Mocha is a testing framework that allows you to write tests in TDD and BDD format. As a rule, it is used in conjunction with other tools in order to fully implement the TDD approach in work. That is, it allows you to run and describe tests in the correct format, and for example, another library (most often Chai) is responsible for processing assertion check (asserts).

Sinon is a tool for creating Mocks, stubs and spies, which is very often used in modern successful projects. It contains a set of functions and modules that are great help and solve a large number of typical problems that arise from the developer during the creation of unit tests.

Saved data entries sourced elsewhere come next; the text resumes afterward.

(** * LaTeX-to-speech text transformer: a shallow embedding of
      [server/utils/tex_to_text.py] and the properties of its pipeline.

    Python [str] values are modelled as lists of Unicode code points, so that
    [str.strip], [str.split], [str.replace] and the [re] patterns work on
    characters exactly as they do in the interpreter (the narration phrases
    are Cyrillic).  Python operations that can raise ([max] of an empty
    sequence, indexing, a method call on [None]) return [option], and the
    callbacks and stages built from them thread that through. *)

From Stdlib Require Import String Ascii.
From Stdlib Require Import List NArith ZArith Arith Bool Lia.
Import ListNotations.

Set Implicit Arguments.

(* ================================================================== *)
(** ** Characters and strings *)

Module Py.

Definition char := N.
Definition str := list char.

(** Source literals are written as UTF-8 text and decoded to code points. *)
Fixpoint utf8_go (pending : nat) (cp : N) (bs : list N) : str :=
  match bs with
  | [] => []
  | b :: bs' =>
      if (b <? 128)%N then b :: utf8_go 0 0%N bs'
      else if (b <? 192)%N then
        let cp' := (cp * 64 + (b - 128))%N in
        match pending with
        | 0 => utf8_go 0 0%N bs'
        | 1 => cp' :: utf8_go 0 0%N bs'
        | S k => utf8_go k cp' bs'
        end
      else if (b <? 224)%N then utf8_go 1 (b - 192)%N bs'
      else if (b <? 240)%N then utf8_go 2 (b - 224)%N bs'
      else utf8_go 3 (b - 240)%N bs'
  end.

Definition utf8 (s : string) : str :=
  utf8_go 0 0%N (map N_of_ascii (list_ascii_of_string s)).

Definition utf8_first (s : string) : char :=
  match utf8 s with c :: _ => c | [] => 0%N end.

(** [Py_UNICODE_ISSPACE]: the test behind [str.strip()], [str.isspace()]
    and the [\s] class of a [str] pattern. *)
Definition isspace (c : char) : bool :=
  ((9 <=? c) && (c <=? 13) || (28 <=? c) && (c <=? 32)
   || (c =? 133) || (c =? 160) || (c =? 5760)
   || (8192 <=? c) && (c <=? 8202)
   || (c =? 8232) || (c =? 8233) || (c =? 8239) || (c =? 8287)
   || (c =? 12288))%N.

Fixpoint lstrip (s : str) : str :=
  match s with
  | c :: s' => if isspace c then lstrip s' else s
  | [] => []
  end.

Definition rstrip (s : str) : str := rev (lstrip (rev s)).

(** [s.strip()] *)
Definition strip (s : str) : str := rstrip (lstrip s).

(** Truth value of a string: [if s:] *)
Definition truthy (s : str) : bool :=
  match s with [] => false | _ :: _ => true end.

Fixpoint str_eqb (a b : str) : bool :=
  match a, b with
  | [], [] => true
  | x :: a', y :: b' => (x =? y)%N && str_eqb a' b'
  | _, _ => false
  end.

(** [s.startswith(p)] *)
Fixpoint startswith (p s : str) : bool :=
  match p, s with
  | [], _ => true
  | x :: p', y :: s' => (x =? y)%N && startswith p' s'
  | _ :: _, [] => false
  end.

(** [s.split(sep)] for a non-empty [sep]: a left-to-right scan for
    non-overlapping occurrences.  [skip] counts the characters of an
    occurrence still to be passed over, [cur] is the piece being collected
    (reversed). *)
Fixpoint split_go (sep : str) (skip : nat) (cur : str) (s : str) : list str :=
  match s with
  | [] => [rev cur]
  | c :: s' =>
      match skip with
      | S k => split_go sep k cur s'
      | 0 =>
          if startswith sep s
          then rev cur :: split_go sep (length sep - 1) [] s'
          else split_go sep 0 (c :: cur) s'
      end
  end.

Definition split (sep s : str) : list str := split_go sep 0 [] s.

(** [sep.join(items)] *)
Fixpoint join (sep : str) (items : list str) : str :=
  match items with
  | [] => []
  | [x] => x
  | x :: rest => x ++ sep ++ join sep rest
  end.

(** [s.replace(old, new)] for a non-empty [old]. *)
Fixpoint replace_go (old new : str) (skip : nat) (s : str) : str :=
  match s with
  | [] => []
  | c :: s' =>
      match skip with
      | S k => replace_go old new k s'
      | 0 =>
          if startswith old s
          then new ++ replace_go old new (length old - 1) s'
          else c :: replace_go old new 0 s'
      end
  end.

Definition replace (old new s : str) : str := replace_go old new 0 s.

(** [str(n)] / an f-string field for a non-negative [int]. *)
Fixpoint uint_chars (d : Decimal.uint) : str :=
  match d with
  | Decimal.Nil => []
  | Decimal.D0 d => 48%N :: uint_chars d
  | Decimal.D1 d => 49%N :: uint_chars d
  | Decimal.D2 d => 50%N :: uint_chars d
  | Decimal.D3 d => 51%N :: uint_chars d
  | Decimal.D4 d => 52%N :: uint_chars d
  | Decimal.D5 d => 53%N :: uint_chars d
  | Decimal.D6 d => 54%N :: uint_chars d
  | Decimal.D7 d => 55%N :: uint_chars d
  | Decimal.D8 d => 56%N :: uint_chars d
  | Decimal.D9 d => 57%N :: uint_chars d
  end.

Definition str_of_int (n : nat) : str := uint_chars (Nat.to_uint n).

(** [max(xs)]: raises [ValueError] on an empty sequence. *)
Definition max_of (xs : list nat) : option nat :=
  match xs with
  | [] => None
  | x :: rest => Some (fold_left Nat.max rest x)
  end.

(** [sub in s] *)
Fixpoint contains (sub s : str) : bool :=
  startswith sub s || match s with [] => false | _ :: s' => contains sub s' end.

(** [s.count(sub)] for a non-empty [sub] (non-overlapping occurrences). *)
Fixpoint count_go (sub : str) (skip : nat) (s : str) : nat :=
  match s with
  | [] => 0
  | _ :: s' =>
      match skip with
      | S k => count_go sub k s'
      | 0 => if startswith sub s
             then S (count_go sub (length sub - 1) s')
             else count_go sub 0 s'
      end
  end.

Definition count (sub s : str) : nat := count_go sub 0 s.

(** A [dict] literal or a sequence of assignments [d[k] = v]: a key keeps
    the position of its first insertion and takes the value written last;
    iteration follows insertion order. *)
Definition dict := list (str * str).

Fixpoint dict_set (d : dict) (k v : str) : dict :=
  match d with
  | [] => [(k, v)]
  | (k', v') :: d' =>
      if str_eqb k' k then (k', v) :: d' else (k', v') :: dict_set d' k v
  end.

Definition dict_literal (items : list (str * str)) : dict :=
  fold_left (fun d kv => dict_set d (fst kv) (snd kv)) items [].

Fixpoint dict_get (d : dict) (k : str) : option str :=
  match d with
  | [] => None
  | (k', v) :: d' => if str_eqb k' k then Some v else dict_get d' k
  end.

End Py.

Import Py.

(** [u "..."] is a string literal and [chr "..."] a one-character literal of
    the source, decoded where they are written.  A Rocq string literal has no
    escape sequences: the Python literal ['\\frac'] (one backslash) is written
    [u "\frac"] here, and ['\\\\'] (two backslashes) is written [u "\\"]. *)
#[local] Notation "'u' s" :=
  (ltac:(let v := eval vm_compute in (utf8 s%string) in exact v))
  (at level 9, s at level 0, only parsing).
#[local] Notation "'chr' s" :=
  (ltac:(let v := eval vm_compute in (utf8_first s%string) in exact v))
  (at level 9, s at level 0, only parsing).

(* ================================================================== *)
(** ** The [re] module: patterns, backtracking matcher, [re.sub] *)

Module Re.

(** The pattern syntax the program uses.  Every repetition in the source is
    over a single character class ([.*?], [[^}]+], [[^)]{2,}], [\s+], ...),
    so [Rep p n greedy] stands for [p{n,}] or [p{n,}?]. *)
Inductive regex :=
| Lit (l : str)                                   (* literal text *)
| Rep (p : char -> bool) (min : nat) (greedy : bool)
| Seq (a b : regex)
| Alt (a b : regex)                               (* a|b *)
| Group (i : nat) (a : regex)                     (* i-th capturing group *)
| NotBehind (p : char -> bool).                   (* (?<![...]) *)

(** A match object: the matched text and the groups that took part. *)
Record Match := mkMatch { m_text : str; m_groups : list (nat * str) }.

Fixpoint lookup (g : list (nat * str)) (i : nat) : option str :=
  match g with
  | [] => None
  | (j, v) :: g' => if Nat.eqb j i then Some v else lookup g' i
  end.

(** [m.group(i)]: [None] for a group that did not take part. *)
Definition group (m : Match) (i : nat) : option str := lookup (m_groups m) i.

Fixpoint strip_prefix (l s : str) : option str :=
  match l, s with
  | [], _ => Some s
  | x :: l', y :: s' => if (x =? y)%N then strip_prefix l' s' else None
  | _ :: _, [] => None
  end.

Section Matcher.

Variable R : Type.

(** Greedy repetition: take as many characters as the class allows, then
    give back one at a time until the rest of the pattern matches.
    [acc] is the text consumed so far, reversed. *)
Fixpoint rep_greedy (p : char -> bool) (min : nat)
    (k : str -> str -> option R) (acc s : str) : option R :=
  let stop := match min with 0 => k acc s | S _ => None end in
  match s with
  | c :: s' =>
      if p c then
        match rep_greedy p (pred min) k (c :: acc) s' with
        | Some r => Some r
        | None => stop
        end
      else stop
  | [] => stop
  end.

(** Lazy repetition: try the rest of the pattern first, take one more
    character only when that fails. *)
Fixpoint rep_lazy (p : char -> bool) (min : nat)
    (k : str -> str -> option R) (acc s : str) : option R :=
  let more :=
    match s with
    | c :: s' => if p c then rep_lazy p (pred min) k (c :: acc) s' else None
    | [] => None
    end in
  match min with
  | 0 => match k acc s with Some r => Some r | None => more end
  | S _ => more
  end.

(** The character before the current position: the last one consumed by
    this match, or the one before the match started. *)
Definition behind (prev : option char) (acc : str) : option char :=
  match acc with c :: _ => Some c | [] => prev end.

(** Backtracking matcher in continuation-passing style.  [k] is the rest of
    the pattern; it receives the consumed text (reversed), the groups and
    the remaining input. *)
Fixpoint rmatch (prev : option char) (r : regex) (acc : str)
    (g : list (nat * str)) (s : str)
    (k : str -> list (nat * str) -> str -> option R) : option R :=
  match r with
  | Lit l =>
      match strip_prefix l s with
      | Some s' => k (rev l ++ acc) g s'
      | None => None
      end
  | Rep p min greedy =>
      (if greedy then rep_greedy else rep_lazy) p min
        (fun acc' s' => k acc' g s') acc s
  | Seq a b =>
      rmatch prev a acc g s (fun acc' g' s' => rmatch prev b acc' g' s' k)
  | Alt a b =>
      match rmatch prev a acc g s k with
      | Some m => Some m
      | None => rmatch prev b acc g s k
      end
  | Group i a =>
      rmatch prev a acc g s
        (fun acc' g' s' =>
           k acc' ((i, rev (firstn (length acc' - length acc) acc')) :: g') s')
  | NotBehind p =>
      match behind prev acc with
      | Some c => if p c then None else k acc g s
      | None => k acc g s
      end
  end.

End Matcher.

(** [pattern.match] at the current position; [prev] is the character just
    before it (for the look-behind). *)
Definition match_at (prev : option char) (r : regex) (s : str) : option Match :=
  rmatch prev r [] [] s (fun acc g _ => Some (mkMatch (rev acc) g)).
Lemma step_store S2N O2N (st : ServerState) (ev : Event) :
  ∃ added, store (step S2N O2N st ev) = store st ++ added
           ∧ (length added ≤ submissions [ev])%nat.
Proof.
  destruct ev as [clock deviceId|clock save req|T]; simpl.
  - exists []. rewrite app_nil_r. split; [|simpl; lia].
    unfold triggerHandler. destruct (negb (truthy deviceId)); reflexivity.
  - unfold dataHandler.
    destruct (negb (truthy (body_deviceId req)) || isUndefined (body_latitude req)
              || isUndefined (body_longitude req));
      [exists []; rewrite app_nil_r; split; [reflexivity|simpl; lia]|].
    destruct (absExceeds _ _ _ 90 || absExceeds _ _ _ 180);
      [exists []; rewrite app_nil_r; split; [reflexivity|simpl; lia]|].
    destruct (notTriggeredOrExpired _ _);
      [exists []; rewrite app_nil_r; split; [reflexivity|simpl; lia]|].
    destruct (deviceStates st !! body_deviceId req) as [s|];
      [|exists []; rewrite app_nil_r; split; [reflexivity|simpl; lia]].
    destruct (save _) as [doc|msg]; simpl.
    + exists [doc]. split; [reflexivity|simpl; lia].
    + exists []. rewrite app_nil_r. split; [reflexivity|simpl; lia].
  - exists []. rewrite app_nil_r. split; [reflexivity|simpl; lia].
Qed.

Lemma submissions_cons (ev : Event) (evs : list Event) :
  submissions (ev :: evs) = (submissions [ev] + submissions evs)%nat.
Proof. destruct ev; reflexivity. Qed.

(** X9. The store is append-only: after any run of trigger requests,
    data submissions and cleanups, the documents that were in the store
    are still there, unchanged and in the same order, followed by the
    documents added; at most one document is added per data submission
    of the run. *)
Theorem store_append_only S2N O2N (evs : list Event) (st : ServerState) :
  ∃ added, store (run S2N O2N st evs) = store st ++ added
           ∧ (length added ≤ submissions evs)%nat.
Proof.
  revert st. induction evs as [|ev evs IH]; intros st.
  - exists []. rewrite app_nil_r. split; [reflexivity|simpl; lia].
  - destruct (step_store S2N O2N st ev) as (a1 & Hs1 & Hl1).
    destruct (IH (step S2N O2N st ev)) as (a2 & Hs2 & Hl2).
    exists (a1 ++ a2). split.
    + change (run S2N O2N st (ev :: evs)) with (run S2N O2N (step S2N O2N st ev) evs).
      rewrite Hs2, Hs1, app_assoc. reflexivity.
    + rewrite submissions_cons, length_app. lia.
Qed.

(** Every key of the table is truthy and every entry has
    [triggered = true]: an invariant of the three state-changing
    operations. *)
Lemma step_keeps_shape S2N O2N (st : ServerState) (ev : Event) :
  (∀ k s, deviceStates st !! k = Some s → truthy k = true ∧ triggered s = true) →
  ∀ k s, deviceStates (step S2N O2N st ev) !! k = Some s →
         truthy k = true ∧ triggered s = true.
Proof.
  intros Hst k s. destruct ev as [clock deviceId|clock save req|T]; simpl.
  - unfold triggerHandler. destruct (truthy deviceId) eqn:Hid; simpl; [|apply Hst].
    destruct (decide (k = deviceId)) as [->|Hne].
    + rewrite lookup_insert_eq. intros [= <-]. split; [exact Hid|reflexivity].
    + rewrite lookup_insert_ne by congruence. apply Hst.
  - intros Hk.
    pose proof (dataHandler_window S2N O2N clock save st req k) as Hw.
    rewrite Hk in Hw. simpl in Hw.
    destruct (deviceStates st !! k) as [s0|] eqn:Hs0; [|discriminate].
    injection Hw as Htr _. destruct (Hst k s0 Hs0) as [Hk0 Htr0].
    split; [exact Hk0|congruence].
  - rewrite sweep_lookup.
    destruct (deviceStates st !! k) as [s0|] eqn:Hs0; [|discriminate].
    destruct (bool_decide (expires s0 < T)); [discriminate|].
    intros [= <-]. apply (Hst k s0 Hs0).
Qed.

(** X10. In every state the process reaches from the empty table, each
    key of [deviceStates] is a truthy value and each entry has
    [triggered = true]: no handler ever stores [triggered = false] or an
    entry under an empty, null, zero or false [deviceId]. *)
Theorem reachable_entries_triggered S2N O2N (evs : list Event)
    (k : JsValue) (s : DeviceState) :
  deviceStates (run S2N O2N emptyState evs) !! k = Some s →
  truthy k = true ∧ triggered s = true.
Proof.
  assert (Hgen : ∀ st,
    (∀ k s, deviceStates st !! k = Some s → truthy k = true ∧ triggered s = true) →
    ∀ k s, deviceStates (run S2N O2N st evs) !! k = Some s →
           truthy k = true ∧ triggered s = true).
  { induction evs as [|ev evs IH]; intros st Hst; [exact Hst|].
    simpl. apply IH. apply step_keeps_shape. exact Hst. }
  apply Hgen. intros k' s' Hk'. simpl in Hk'. rewrite lookup_empty in Hk'. discriminate.
Qed.
(** From the words of the specification, to be compared with
    [sliced_arr]: the channels of the range that the cube has; among them
    those that are unmasked at time [t] and polarization [p], [n] in
    number; and the raw significance of [(t, p)], the absolute value of
    the mean of the values of these channels times [sqrt(n)], which there
    is when [n] is not zero. *)
Definition range_channels (ins : INS) (slc : slice) : list nat :=
  filter (in_slice slc) (seq 0 (Nfreqs ins)).

Definition contributing (ins : INS) (slc : slice) (t p : nat) : list nat :=
  filter (fun f => negb (is_masked (metric_ms ins) t f p))
         (range_channels ins slc).

Definition value_at (ins : INS) (t p f : nat) : R :=
  match metric_ms ins t f p with
  | Some v => v
  | None => 0
  end.

Definition spec_significance (ins : INS) (slc : slice) (t p : nat)
  : option R :=
  let chans := contributing ins slc t p in
  let n := List.length chans in
  if (n =? 0)%nat then None
  else Some (Rabs (fold_left Rplus (map (value_at ins t p) chans) 0 / INR n)
             * sqrt (INR n)).

(** The candidate of [shape] is [(t, f, sig)] with [sig] unmasked and
    above the threshold of the shape. *)
Definition eligible (mf : MF) (ins : INS) (shape : string)
    (t f : slice) (sig : R) : Prop :=
  candidate mf ins shape = Ok (t, f, Some sig)
  /\ exists thr, Dict.get (sig_thresh mf) shape = Some thr /\ sig > thr.

(** What [match_test] needs to run through: a non-empty cube, a threshold
    for every shape, and a slice for every shape but [narrow]. *)
Definition searchable (mf : MF) (ins : INS) : Prop :=
  (0 < Ntimes ins)%nat /\ (0 < Nfreqs ins)%nat /\ (0 < Npols ins)%nat
  /\ (forall shape, In shape (Dict.keys (slice_dict mf)) ->
        Dict.get (sig_thresh mf) shape <> None)
  /\ (forall shape, In shape (Dict.keys (slice_dict mf)) ->
        shape <> "narrow"%string ->
        exists slc, Dict.get (slice_dict mf) shape = Some (Some slc)).

(** No threshold of the filter is negative. *)
Definition thresholds_nonneg (mf : MF) : Prop :=
  forall shape thr, Dict.get (sig_thresh mf) shape = Some thr -> 0 <= thr.

(** [best] is the champion of the shapes iterated so far: nothing when no
    shape is eligible, else a candidate that is not below an eligible
    candidate of its own shape, strictly above the eligible candidates of
    the shapes before and not below those of the shapes after. *)
Definition champion_of (mf : MF) (ins : INS) (shapes : list string)
    (best : champion) : Prop :=
  match best with
  | None =>
      forall shape t f sig, In shape shapes -> ~ eligible mf ins shape t f sig
  | Some (t, f, sig, shape) =>
      (forall t' f' sig', eligible mf ins shape t' f' sig' -> sig' <= sig)
      /\ exists pre post,
           shapes = pre ++ shape :: post
           /\ (forall s t' f' sig',
                 In s pre -> eligible mf ins s t' f' sig' -> sig' < sig)
           /\ (forall s t' f' sig',
                 In s post -> eligible mf ins s t' f' sig' -> sig' <= sig)
  end.

(** *** The flagger *)

(** Every flag of [a] is a flag of [b]. *)
Definition flags_kept (a b : INS) : Prop :=
  forall t f p, metric_array a t f p = None -> metric_array b t f p = None.

(** Flags are kept, and the dimensions and [metric_ms] are untouched. *)
Definition grows (a b : INS) : Prop :=
  flags_kept a b
  /\ Ntimes b = Ntimes a /\ Nfreqs b = Nfreqs a /\ Npols b = Npols a
  /\ metric_ms b = metric_ms a.

(** [metric_array] is the same outside the channels of [fs]. *)
Definition same_outside (fs : slice) (a b : INS) : Prop :=
  forall t f p,
    in_slice fs f = false -> metric_array b t f p = metric_array a t f p.

(** [metric_ms] is masked wherever [metric_array] is, on the cube. *)
Definition consistent (ins : INS) : Prop :=
  forall t f p,
    In (t, f, p) (cells ins) ->
    metric_array ins t f p = None -> metric_ms ins t f p = None.

(** Whatever the outcome of [m], the [INS] it leaves is related by [rel]
    to the one it started from. *)
Definition keeps (rel : INS -> INS -> Prop) {A : Type} (m : M A) : Prop :=
  forall ins, rel ins (snd (m ins)).

(** [m] never stops for lack of fuel. *)
Definition finishes {A : Type} (m : M A) : Prop :=
  forall ins, fst (m ins) <> OutOfFuel.

(** The masking discipline of [mean_subtract]: masked wherever the source
    value is masked. *)
Definition masks_like_source (mean_subtract : INS -> slice -> marray) : Prop :=
  forall ins fs t f p,
    metric_array ins t f p = None -> mean_subtract ins fs t f p = None.

(** ** Example filters and spectra *)

(** A [mean_subtract] that subtracts nothing: the values of
    [metric_array] as they are. *)
Definition mean_subtract_null (ins : INS) (fs : slice) : marray :=
  metric_array ins.

(** The filter of [MF([1, 2, 3], sig_thresh=5, N_samp_thresh=n)], the
    other parameters at their defaults: the attributes the constructor
    sets before its last call, and the empty sub-band table that call is
    to resolve from the empty [broadcast_dict]. *)
Definition mf_default (n : R) : MF :=
  mkMF [1; 2; 3] [] [("narrow", 5); ("streak", 5)]%string n
       [("narrow", None); ("streak", Some (Slice 0 3))]%string
       (Some []) [].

Jasmine is a popular BDD library that has actually become a standard in the most common Angular Javascript framework ecosystem.

Myths

• Testing is long and expensive. In fact, you need to find a balance and explain to the customer why it is needed. If we do not cover the library that works with financial data with tests, then, of course, we will release our service three days earlier. But the customer must understand and accept the risks that may arise as a result of failure to test. How important is the smooth operation of a module, as a rule, the customer understands very well.
• Writing tests is boring and tedious. But brushing your teeth is also not very exciting, and we do it every day. Just because they are used to this ritual. Exactly the same position should take tests in the life of the developer. Maybe it is worth rebuilding your thinking a bit and looking at your programs, including through the prism of testing.
• It is possible to cover with tests 100% of the code. Even if you did not find any errors, it does not mean that in the end some bugs will not pop up. But writing tests significantly increases the chances that the final product will work. If you brush your teeth, it does not mean that they will never fall out. But no one doubts the benefits of this hygienic procedure.

Project Situations

• The customer does not support the idea of ​​writing unit tests in the project. In such situations, it is worth finding a balance and negotiating so that the product being created meets the required level of quality. There are also conscious customers who ask themselves to write tests.
• The second point is that tests are written only for the presence of metrics, and due attention is not paid to the “purity” of tests. "When there is nothing to do - this is rare, but it also happens - write tests," says the manager. The developer agrees, but he writes tests without considering the root cases, but simply duplicates the previous ones. No one needs these tests, but the coverage is growing, money is dripping. Only at the end there is every chance of getting a failed product.
• You write the tests much later than the creation of the code - in fact, this is also bad. I don’t think that it’s real to write tests on your own code of, say, three years ago in the principle. Understanding how the code worked, what are the main conditions in the work of individual modules is not at all easy.